Lemma release_sees c s h lk : sees c s h -> lk ∈ h ->
  exists s', release c lk s = Ok tt s' /\ sees c s' (drop_lock lk h).
Proof.
  intros V Hin. set (s1 := set_locked lk false (set_cpu lk None s)).
  destruct (popped_fields c s1) as (F1 & F2 & F3 & F4 & F5 & F6).
  assert (h <> []) as Hne by (intros ->; by apply not_elem_of_nil in Hin).
  pose proof (se_noff _ _ _ V) as Hoff. pose proof (drop_lock_length lk h Hin) as Hlen.
  exists (popped c s1). split.
  - unfold release. run (sees_holding c s h lk V). rewrite bool_decide_eq_true_2 by done. cbn [negb].
    unfold bind, modify. fold s1. apply pop_off_run; [by apply (se_sie _ _ _ V)|].
    change (noff s1 c) with (noff s c). destruct h; [done|]. cbn in Hoff. lia.
  - split.
    + intros l. rewrite F1, F2, drop_lock_in by apply V. cbn. unfold lupd. rewrite (se_held _ _ _ V l). case_decide; naive_solver.
    + intros l Hl. rewrite F1. cbn. unfold lupd. case_decide as D; [done|]. apply (se_free _ _ _ V).
      intros H. apply Hl, drop_lock_in; [apply V|done].
    + apply drop_lock_nodup, V.
    + rewrite F3. change (noff s1 c) with (noff s c). lia.
    + intros Hd. rewrite F5. change (noff s1 c) with (noff s c).
      rewrite (proj2 (Z.eqb_neq _ _)); [by apply (se_sie _ _ _ V)|]. destruct (drop_lock lk h); [done|]. cbn in Hlen. lia.
    + pose proof (se_max _ _ _ V). lia.
Qed.

(** C36. The two views agree: on a CPU that runs alone, [acquire] and
    [release] of spinlock.c panic exactly when those of the kernel model do,
    and otherwise lead to states that agree again. *)
Theorem spinlock_refines c s lk k :
  sees c s (k_held k) -> Z.of_nat (length (k_held k)) < 0x7ffffffd ->
  match KState.acquire lk k with
  | Ok _ k' => exists s', acquire c lk s = Ok tt s' /\ sees c s' (k_held k')
  | _ => acquire c lk s = Panic "acquire"
  end /\
  match KState.release lk k with
  | Ok _ k' => exists s', release c lk s = Ok tt s' /\ sees c s' (k_held k')
  | _ => release c lk s = Panic "release"
  end.
Proof.
  intros V Hlen. unfold KState.acquire, KState.release. destruct (decide (lk ∈ k_held k)) as [Hin|Hin].
  - rewrite holds_true by done. split; [|by apply release_sees].
    destruct (pushed_fields c s) as (F1 & F2 & _); [rewrite (se_noff _ _ _ V); lia..|].
    unfold acquire. run (push_off_run c s). unfold bind. rewrite holding_run, F1, F2.
    pose proof (sees_holding c s _ lk V) as Hh. rewrite holding_run in Hh. injection Hh as ->.
    by rewrite bool_decide_eq_true_2.
  - rewrite holds_false by done. split; [by apply acquire_sees|].
    unfold release. run (sees_holding c s _ lk V). by rewrite bool_decide_eq_false_2.
Qed.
____________________
■ **WHAT YOU HAVE TO DO**: In the listing above, locate each line with "KState" and copy it.

■ **RESPONSE BELOW**:
  match KState.acquire lk k with
  match KState.release lk k with
  intros V Hlen. unfold KState.acquire, KState.release. destruct (decide (lk ∈ k_held k)) as [Hin|Hin].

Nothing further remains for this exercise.